*** Opening GIVEN INFORMATION ***

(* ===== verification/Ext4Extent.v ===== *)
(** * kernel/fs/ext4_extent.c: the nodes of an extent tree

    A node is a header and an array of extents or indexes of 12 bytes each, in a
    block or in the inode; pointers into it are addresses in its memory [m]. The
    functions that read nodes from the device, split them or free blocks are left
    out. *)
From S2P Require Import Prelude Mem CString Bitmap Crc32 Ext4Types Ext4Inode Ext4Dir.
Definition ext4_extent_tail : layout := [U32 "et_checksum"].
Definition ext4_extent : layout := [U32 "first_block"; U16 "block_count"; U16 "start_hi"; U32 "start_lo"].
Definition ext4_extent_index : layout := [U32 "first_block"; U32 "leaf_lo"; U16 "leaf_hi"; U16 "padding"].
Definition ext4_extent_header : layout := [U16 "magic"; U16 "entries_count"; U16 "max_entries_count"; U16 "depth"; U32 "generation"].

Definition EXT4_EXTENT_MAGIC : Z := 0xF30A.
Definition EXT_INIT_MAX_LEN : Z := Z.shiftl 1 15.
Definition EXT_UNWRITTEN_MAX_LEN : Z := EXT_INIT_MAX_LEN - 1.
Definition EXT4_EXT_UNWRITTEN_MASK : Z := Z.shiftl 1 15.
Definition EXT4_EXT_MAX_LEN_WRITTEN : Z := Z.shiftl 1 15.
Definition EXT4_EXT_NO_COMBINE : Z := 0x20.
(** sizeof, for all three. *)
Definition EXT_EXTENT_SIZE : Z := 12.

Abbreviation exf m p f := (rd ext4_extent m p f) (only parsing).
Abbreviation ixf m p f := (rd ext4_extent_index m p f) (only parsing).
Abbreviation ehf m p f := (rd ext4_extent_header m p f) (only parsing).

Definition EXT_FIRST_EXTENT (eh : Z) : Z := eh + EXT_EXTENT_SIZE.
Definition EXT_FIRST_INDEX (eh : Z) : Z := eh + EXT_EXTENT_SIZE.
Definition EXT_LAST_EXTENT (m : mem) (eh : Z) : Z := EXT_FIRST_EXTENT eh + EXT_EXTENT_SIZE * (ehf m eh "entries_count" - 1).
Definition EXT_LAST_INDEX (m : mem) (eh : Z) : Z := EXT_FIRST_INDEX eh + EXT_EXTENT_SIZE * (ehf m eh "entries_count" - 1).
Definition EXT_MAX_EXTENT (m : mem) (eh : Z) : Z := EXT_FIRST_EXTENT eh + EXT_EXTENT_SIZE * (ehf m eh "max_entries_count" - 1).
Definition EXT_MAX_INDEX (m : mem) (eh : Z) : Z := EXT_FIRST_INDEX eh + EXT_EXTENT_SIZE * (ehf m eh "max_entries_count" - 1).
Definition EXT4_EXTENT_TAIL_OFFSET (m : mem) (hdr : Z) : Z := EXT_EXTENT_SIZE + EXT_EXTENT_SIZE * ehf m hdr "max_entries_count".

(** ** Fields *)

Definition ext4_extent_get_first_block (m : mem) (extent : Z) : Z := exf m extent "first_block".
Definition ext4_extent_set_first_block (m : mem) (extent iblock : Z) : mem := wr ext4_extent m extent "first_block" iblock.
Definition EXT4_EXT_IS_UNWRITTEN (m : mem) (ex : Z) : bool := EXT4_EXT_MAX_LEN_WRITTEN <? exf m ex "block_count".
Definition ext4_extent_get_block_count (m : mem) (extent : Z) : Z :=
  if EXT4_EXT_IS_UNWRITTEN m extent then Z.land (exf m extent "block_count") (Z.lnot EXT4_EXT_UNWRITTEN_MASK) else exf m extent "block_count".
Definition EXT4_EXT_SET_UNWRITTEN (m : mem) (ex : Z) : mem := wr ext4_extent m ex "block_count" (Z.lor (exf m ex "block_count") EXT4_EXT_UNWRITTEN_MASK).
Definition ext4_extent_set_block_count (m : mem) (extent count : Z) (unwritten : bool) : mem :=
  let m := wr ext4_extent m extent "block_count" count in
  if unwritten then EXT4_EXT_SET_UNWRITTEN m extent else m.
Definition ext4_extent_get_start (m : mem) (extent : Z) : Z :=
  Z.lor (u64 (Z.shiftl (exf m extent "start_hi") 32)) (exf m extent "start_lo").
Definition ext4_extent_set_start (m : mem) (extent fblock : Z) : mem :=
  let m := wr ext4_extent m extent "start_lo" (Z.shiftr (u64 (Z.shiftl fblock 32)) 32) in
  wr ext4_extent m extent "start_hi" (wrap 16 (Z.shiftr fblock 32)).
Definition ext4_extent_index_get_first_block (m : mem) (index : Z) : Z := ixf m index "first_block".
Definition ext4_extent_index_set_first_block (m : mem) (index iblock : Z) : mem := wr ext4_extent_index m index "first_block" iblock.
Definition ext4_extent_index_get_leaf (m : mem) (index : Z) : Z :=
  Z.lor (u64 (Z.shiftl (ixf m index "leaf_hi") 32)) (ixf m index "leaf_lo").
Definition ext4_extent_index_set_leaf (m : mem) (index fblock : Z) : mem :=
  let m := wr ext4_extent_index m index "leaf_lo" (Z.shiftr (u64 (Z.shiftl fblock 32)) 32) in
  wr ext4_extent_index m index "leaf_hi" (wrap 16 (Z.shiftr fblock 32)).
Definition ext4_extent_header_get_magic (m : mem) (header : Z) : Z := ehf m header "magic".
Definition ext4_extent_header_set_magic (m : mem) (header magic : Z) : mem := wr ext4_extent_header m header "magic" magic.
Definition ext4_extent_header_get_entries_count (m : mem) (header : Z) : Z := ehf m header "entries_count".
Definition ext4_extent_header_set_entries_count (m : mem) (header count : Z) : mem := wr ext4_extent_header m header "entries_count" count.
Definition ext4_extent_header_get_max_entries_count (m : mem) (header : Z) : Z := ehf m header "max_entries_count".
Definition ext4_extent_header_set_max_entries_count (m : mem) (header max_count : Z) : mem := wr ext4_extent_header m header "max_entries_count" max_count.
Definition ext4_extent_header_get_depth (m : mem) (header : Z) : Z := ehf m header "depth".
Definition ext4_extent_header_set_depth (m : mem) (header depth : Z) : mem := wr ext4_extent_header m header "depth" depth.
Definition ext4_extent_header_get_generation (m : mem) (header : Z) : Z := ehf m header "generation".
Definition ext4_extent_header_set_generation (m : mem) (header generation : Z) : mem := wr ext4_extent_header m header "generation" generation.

*** Closing GIVEN INFORMATION ***
*** Opening GIVEN INFORMATION ***

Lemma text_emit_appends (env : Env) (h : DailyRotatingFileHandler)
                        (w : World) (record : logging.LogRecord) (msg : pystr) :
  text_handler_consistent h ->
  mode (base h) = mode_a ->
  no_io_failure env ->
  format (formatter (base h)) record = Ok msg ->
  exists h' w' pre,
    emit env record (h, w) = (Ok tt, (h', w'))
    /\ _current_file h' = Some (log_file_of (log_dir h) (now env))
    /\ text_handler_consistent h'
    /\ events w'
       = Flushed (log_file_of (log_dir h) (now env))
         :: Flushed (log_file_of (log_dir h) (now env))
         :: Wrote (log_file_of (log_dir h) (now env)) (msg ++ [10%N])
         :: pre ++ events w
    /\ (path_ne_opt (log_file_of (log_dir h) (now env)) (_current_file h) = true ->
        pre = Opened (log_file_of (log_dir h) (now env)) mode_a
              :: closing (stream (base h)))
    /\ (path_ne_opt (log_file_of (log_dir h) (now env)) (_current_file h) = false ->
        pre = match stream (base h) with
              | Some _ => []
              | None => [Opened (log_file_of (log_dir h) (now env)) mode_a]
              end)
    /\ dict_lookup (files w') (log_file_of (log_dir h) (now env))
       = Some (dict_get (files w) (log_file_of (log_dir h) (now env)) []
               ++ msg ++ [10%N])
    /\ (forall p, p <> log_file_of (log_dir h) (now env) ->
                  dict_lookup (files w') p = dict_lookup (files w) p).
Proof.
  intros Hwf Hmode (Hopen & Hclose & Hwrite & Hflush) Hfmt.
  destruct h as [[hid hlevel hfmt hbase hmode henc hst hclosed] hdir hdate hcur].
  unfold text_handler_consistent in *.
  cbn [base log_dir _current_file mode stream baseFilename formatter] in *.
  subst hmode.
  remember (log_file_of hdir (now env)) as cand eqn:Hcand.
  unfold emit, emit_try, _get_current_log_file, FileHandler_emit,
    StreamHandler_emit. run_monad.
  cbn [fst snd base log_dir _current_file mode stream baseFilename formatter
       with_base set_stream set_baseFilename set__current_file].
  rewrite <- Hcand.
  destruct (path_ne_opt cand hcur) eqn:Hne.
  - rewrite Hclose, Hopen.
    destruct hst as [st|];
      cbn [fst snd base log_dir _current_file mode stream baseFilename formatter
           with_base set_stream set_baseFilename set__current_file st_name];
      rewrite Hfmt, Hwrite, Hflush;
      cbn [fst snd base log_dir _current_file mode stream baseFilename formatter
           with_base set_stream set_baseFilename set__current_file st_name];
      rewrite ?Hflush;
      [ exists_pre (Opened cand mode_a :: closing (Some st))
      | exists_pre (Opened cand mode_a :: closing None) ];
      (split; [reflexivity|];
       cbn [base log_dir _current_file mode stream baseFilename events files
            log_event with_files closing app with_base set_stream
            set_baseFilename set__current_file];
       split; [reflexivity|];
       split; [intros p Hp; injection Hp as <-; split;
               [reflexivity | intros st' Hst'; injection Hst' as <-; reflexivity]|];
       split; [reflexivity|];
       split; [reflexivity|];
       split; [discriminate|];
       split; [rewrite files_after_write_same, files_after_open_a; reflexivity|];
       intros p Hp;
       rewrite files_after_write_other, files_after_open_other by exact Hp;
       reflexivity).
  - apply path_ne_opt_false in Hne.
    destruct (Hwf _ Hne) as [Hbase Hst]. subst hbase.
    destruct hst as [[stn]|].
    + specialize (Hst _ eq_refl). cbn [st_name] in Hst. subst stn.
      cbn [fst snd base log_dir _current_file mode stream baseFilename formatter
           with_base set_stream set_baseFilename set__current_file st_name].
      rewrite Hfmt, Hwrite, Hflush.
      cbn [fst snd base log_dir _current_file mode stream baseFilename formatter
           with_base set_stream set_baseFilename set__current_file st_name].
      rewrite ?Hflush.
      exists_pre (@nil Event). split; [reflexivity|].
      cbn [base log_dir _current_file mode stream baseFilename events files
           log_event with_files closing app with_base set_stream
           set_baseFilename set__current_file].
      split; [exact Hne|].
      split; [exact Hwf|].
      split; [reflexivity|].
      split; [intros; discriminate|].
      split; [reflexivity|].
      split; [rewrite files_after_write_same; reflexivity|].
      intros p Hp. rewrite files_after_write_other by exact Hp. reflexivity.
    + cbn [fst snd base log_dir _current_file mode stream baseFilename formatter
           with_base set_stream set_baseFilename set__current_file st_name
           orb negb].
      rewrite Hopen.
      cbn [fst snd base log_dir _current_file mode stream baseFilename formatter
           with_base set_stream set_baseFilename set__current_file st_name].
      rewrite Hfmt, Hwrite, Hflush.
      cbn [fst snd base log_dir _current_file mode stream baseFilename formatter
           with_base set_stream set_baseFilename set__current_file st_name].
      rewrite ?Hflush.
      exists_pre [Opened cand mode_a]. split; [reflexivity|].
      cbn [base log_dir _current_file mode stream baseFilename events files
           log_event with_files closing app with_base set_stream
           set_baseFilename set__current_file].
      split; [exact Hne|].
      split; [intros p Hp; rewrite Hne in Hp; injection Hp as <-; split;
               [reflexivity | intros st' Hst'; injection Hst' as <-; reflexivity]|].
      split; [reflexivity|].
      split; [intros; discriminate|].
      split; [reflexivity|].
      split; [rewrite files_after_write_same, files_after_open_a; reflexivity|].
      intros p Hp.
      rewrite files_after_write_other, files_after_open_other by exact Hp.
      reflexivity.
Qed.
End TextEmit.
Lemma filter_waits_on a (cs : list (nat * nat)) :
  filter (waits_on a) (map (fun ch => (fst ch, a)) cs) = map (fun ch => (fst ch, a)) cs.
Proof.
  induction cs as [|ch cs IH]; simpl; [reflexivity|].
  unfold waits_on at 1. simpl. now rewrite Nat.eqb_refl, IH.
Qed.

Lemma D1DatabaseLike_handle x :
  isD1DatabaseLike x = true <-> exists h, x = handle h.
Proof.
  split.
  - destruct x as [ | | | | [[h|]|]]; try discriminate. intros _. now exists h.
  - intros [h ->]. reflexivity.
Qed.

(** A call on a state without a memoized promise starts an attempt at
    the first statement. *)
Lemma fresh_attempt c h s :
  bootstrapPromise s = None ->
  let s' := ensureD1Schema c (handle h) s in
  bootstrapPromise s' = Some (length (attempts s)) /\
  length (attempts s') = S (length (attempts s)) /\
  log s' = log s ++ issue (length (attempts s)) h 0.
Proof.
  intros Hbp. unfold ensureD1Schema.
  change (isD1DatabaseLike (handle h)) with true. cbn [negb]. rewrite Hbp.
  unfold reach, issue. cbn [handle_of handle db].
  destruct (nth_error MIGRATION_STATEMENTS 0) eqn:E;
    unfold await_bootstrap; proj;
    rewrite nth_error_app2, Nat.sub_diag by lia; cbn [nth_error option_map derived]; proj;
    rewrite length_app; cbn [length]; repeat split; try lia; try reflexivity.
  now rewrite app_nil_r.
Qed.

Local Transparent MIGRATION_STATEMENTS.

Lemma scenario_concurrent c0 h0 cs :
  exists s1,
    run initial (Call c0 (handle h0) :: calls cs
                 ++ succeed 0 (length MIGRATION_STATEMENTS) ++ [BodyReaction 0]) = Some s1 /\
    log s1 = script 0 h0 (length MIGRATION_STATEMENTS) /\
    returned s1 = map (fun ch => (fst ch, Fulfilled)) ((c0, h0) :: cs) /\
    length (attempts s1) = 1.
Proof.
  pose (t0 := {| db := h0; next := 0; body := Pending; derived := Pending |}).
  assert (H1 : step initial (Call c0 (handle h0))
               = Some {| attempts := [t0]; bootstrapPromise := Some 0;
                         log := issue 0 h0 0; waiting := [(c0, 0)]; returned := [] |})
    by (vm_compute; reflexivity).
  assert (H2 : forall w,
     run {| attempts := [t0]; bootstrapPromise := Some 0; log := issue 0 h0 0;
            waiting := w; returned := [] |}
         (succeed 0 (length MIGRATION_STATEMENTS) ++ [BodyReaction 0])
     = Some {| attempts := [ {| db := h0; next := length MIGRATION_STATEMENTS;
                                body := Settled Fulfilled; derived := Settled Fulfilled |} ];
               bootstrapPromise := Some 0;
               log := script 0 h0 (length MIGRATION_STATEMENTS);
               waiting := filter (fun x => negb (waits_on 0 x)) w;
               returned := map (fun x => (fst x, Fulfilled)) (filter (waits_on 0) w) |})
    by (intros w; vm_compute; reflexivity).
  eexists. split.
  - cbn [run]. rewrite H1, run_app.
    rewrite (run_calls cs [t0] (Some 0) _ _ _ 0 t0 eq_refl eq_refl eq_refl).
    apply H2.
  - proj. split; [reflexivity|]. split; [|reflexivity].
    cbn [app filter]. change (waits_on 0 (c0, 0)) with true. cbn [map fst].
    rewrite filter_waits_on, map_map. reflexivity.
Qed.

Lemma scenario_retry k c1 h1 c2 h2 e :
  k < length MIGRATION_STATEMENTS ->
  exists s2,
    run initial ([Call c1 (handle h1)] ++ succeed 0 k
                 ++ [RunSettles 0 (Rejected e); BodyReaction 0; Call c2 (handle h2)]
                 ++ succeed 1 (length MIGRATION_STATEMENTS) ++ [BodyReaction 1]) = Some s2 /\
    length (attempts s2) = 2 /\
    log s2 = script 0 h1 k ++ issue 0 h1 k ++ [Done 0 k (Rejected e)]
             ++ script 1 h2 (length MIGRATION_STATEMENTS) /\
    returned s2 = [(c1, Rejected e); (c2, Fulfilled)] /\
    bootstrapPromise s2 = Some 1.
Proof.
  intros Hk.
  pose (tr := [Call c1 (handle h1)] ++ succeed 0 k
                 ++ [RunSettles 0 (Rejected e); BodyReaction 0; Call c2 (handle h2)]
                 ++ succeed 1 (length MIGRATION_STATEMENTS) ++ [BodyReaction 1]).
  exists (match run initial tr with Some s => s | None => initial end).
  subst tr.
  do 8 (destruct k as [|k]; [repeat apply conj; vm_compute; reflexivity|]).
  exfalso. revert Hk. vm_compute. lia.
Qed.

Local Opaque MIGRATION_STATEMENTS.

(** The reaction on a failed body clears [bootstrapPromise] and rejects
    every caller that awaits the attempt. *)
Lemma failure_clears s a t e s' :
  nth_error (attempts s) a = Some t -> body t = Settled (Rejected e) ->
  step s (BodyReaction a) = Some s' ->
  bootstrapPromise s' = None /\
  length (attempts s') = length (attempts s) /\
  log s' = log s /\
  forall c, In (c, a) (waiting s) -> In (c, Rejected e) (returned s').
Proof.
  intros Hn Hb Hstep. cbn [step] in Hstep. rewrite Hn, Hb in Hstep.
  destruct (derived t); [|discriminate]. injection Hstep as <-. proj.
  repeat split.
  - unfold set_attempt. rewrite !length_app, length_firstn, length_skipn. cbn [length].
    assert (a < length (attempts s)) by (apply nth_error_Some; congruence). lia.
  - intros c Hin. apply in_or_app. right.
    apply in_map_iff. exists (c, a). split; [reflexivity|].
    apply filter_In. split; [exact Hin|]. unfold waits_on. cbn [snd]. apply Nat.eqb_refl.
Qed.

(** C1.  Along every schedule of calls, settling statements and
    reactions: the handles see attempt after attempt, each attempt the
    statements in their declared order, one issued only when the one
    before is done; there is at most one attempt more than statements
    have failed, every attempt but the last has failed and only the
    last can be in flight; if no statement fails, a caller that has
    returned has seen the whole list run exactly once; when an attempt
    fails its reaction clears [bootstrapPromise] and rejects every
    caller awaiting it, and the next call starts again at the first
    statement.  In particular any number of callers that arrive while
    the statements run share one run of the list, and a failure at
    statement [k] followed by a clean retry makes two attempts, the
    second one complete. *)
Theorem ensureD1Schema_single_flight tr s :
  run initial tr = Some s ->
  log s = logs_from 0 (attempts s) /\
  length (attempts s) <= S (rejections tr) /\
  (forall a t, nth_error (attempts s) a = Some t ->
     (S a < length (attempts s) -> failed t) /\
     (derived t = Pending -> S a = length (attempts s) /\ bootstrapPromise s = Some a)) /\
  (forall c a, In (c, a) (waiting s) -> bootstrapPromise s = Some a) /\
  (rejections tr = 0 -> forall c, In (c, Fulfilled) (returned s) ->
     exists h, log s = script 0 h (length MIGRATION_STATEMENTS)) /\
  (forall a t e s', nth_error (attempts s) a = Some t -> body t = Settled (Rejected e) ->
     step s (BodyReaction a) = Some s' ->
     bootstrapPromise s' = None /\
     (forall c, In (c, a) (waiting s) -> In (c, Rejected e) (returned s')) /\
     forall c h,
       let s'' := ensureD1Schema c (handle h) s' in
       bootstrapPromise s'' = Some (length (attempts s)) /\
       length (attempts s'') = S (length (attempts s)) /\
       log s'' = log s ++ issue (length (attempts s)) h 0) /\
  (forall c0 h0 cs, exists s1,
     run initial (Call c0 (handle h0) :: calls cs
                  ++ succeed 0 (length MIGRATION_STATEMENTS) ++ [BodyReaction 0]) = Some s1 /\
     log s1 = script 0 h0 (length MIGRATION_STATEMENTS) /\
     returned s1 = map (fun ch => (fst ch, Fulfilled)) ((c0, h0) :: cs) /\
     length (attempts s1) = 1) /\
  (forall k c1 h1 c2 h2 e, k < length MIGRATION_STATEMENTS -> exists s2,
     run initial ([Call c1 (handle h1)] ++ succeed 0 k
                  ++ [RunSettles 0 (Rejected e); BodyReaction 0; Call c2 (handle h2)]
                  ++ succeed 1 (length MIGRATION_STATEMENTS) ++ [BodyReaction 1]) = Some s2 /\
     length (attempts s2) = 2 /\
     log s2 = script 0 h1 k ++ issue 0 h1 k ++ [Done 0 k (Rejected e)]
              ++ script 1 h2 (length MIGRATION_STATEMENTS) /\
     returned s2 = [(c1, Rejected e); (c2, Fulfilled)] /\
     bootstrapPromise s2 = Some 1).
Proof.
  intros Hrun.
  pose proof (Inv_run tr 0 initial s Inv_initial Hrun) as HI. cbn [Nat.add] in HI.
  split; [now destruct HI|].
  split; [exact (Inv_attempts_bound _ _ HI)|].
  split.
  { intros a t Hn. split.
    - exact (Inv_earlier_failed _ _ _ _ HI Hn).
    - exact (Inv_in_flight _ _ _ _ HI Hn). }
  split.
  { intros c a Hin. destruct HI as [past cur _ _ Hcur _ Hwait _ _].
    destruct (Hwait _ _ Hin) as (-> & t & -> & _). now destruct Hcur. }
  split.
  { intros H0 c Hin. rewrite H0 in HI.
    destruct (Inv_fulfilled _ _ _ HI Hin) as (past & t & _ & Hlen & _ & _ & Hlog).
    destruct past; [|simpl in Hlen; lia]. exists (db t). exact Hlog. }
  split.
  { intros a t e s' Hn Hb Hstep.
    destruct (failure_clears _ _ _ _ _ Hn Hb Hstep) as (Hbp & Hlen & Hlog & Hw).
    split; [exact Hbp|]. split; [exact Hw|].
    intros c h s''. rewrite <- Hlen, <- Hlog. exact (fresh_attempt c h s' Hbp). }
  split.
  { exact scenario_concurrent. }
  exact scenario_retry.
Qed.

*** Closing GIVEN INFORMATION ***

TASK ITEM:
Copy every line from the records above that contains the string "depth".

EXERCISE RESULT:
Definition ext4_extent_header : layout := [U16 "magic"; U16 "entries_count"; U16 "max_entries_count"; U16 "depth"; U32 "generation"].
Definition ext4_extent_header_get_depth (m : mem) (header : Z) : Z := ehf m header "depth".
Definition ext4_extent_header_set_depth (m : mem) (header depth : Z) : mem := wr ext4_extent_header m header "depth" depth.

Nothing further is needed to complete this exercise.